Let for a differentiable function \(f : (0, \infty) \rightarrow \mathbb{R}\), \(f(x) - f(y) \geq \log_e \left( \frac{x}{y} \right) + x - y, \quad \forall \; x, y \in (0, \infty).\) 
Then \(\sum_{n=1}^{20} f'\left(\frac{1}{n^2}\right)\) is equal to ____.

Answer 1

Correct Answer: 2890

The inequality is differentiated as: \(f(x) - f(y) \geq \log_e \left( \frac{x}{y} \right) + x - y\). This is rewritten as: \(f(x) - \log_e(x) - x \geq f(y) - \log_e(y) - y\), indicating that \(g(x)=f(x) - \log_e(x) - x\) is non-decreasing. Therefore, \(g'(x) \geq 0\), which means \(f'(x) \geq \frac{1}{x} + 1\).
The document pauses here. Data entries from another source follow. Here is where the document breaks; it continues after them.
(* ===== verification/_CoqProject ===== *)
-Q . S2P
Prelude.v
Text.v
KeyedList.v
ChainParam.v
ForkData.v
VMConfig.v
Words.v
Memory.v
Analysis.v
AnalysisTheorems.v
BitArray.v
StakingTypes.v
Transaction.v
Block.v
QuorumTheorems.v
Votes.v
VoteTheorems.v
TransactionTheorems.v
Ledger.v
StackedMap.v
AuctionTypes.v
Stats.v
State.v
Prototype.v
ScriptEnv.v
StakingUtils.v
StakingBooks.v
StakingHandlers.v
AccountLock.v
MeterTracker.v
TrackerStaking.v
EVM.v
Instructions.v
GasFuncs.v
JumpTable.v
Interpreter.v
Evolution.v
Totality.v
InstructionTheorems.v
WordTheorems.v
Progress.v
InterpreterTheorems.v
StakingGovern.v
Auction.v
ScriptEngine.v
ScriptGas.v
Runtime.v
Packer.v
Validate.v
Chain.v
Committee.v
Drafts.v
Pacemaker.v
Samples.v
SupplyTheorems.v
EVMTheorems.v
EmissionTheorems.v
AuctionTheorems.v
RuntimeTheorems.v
MachineTheorems.v
BlockTheorems.v
ChainTheorems.v
CommitteeTheorems.v
PacemakerTheorems.v
ForkRun.v
CorrectionTheorems.v
StakingInv.v
SampleRuns.v
DelegateTheorems.v
GovernInv.v
GovernTheorems.v
StakingFunds.v
StakingOwners.v
StakingTheorems.v
TrackerTheorems.v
The sum is computed as: \(\sum_{n=1}^{20} f'\left(\frac{1}{n^2}\right) \geq \sum_{n=1}^{20} \left( n^2 + 1\right)\). The sum \(\sum_{n=1}^{20} \left(n^2 + 1\right)\) is expanded to \(\sum_{n=1}^{20} n^2 + \sum_{n=1}^{20} 1\). Using the formula \(\sum_{n=1}^{N} n^2 = \frac{N(N+1)(2N+1)}{6}\), we find \(\sum_{n=1}^{20} n^2 = \frac{20 \times 21 \times 41}{6}=2870\). Adding \(\sum_{n=1}^{20} 1 = 20\), we get \(2870 + 20 = 2890\). Consequently, \(\sum_{n=1}^{20} f'\left(\frac{1}{n^2}\right) \geq 2890\), with the range being \([2890, 2890]\).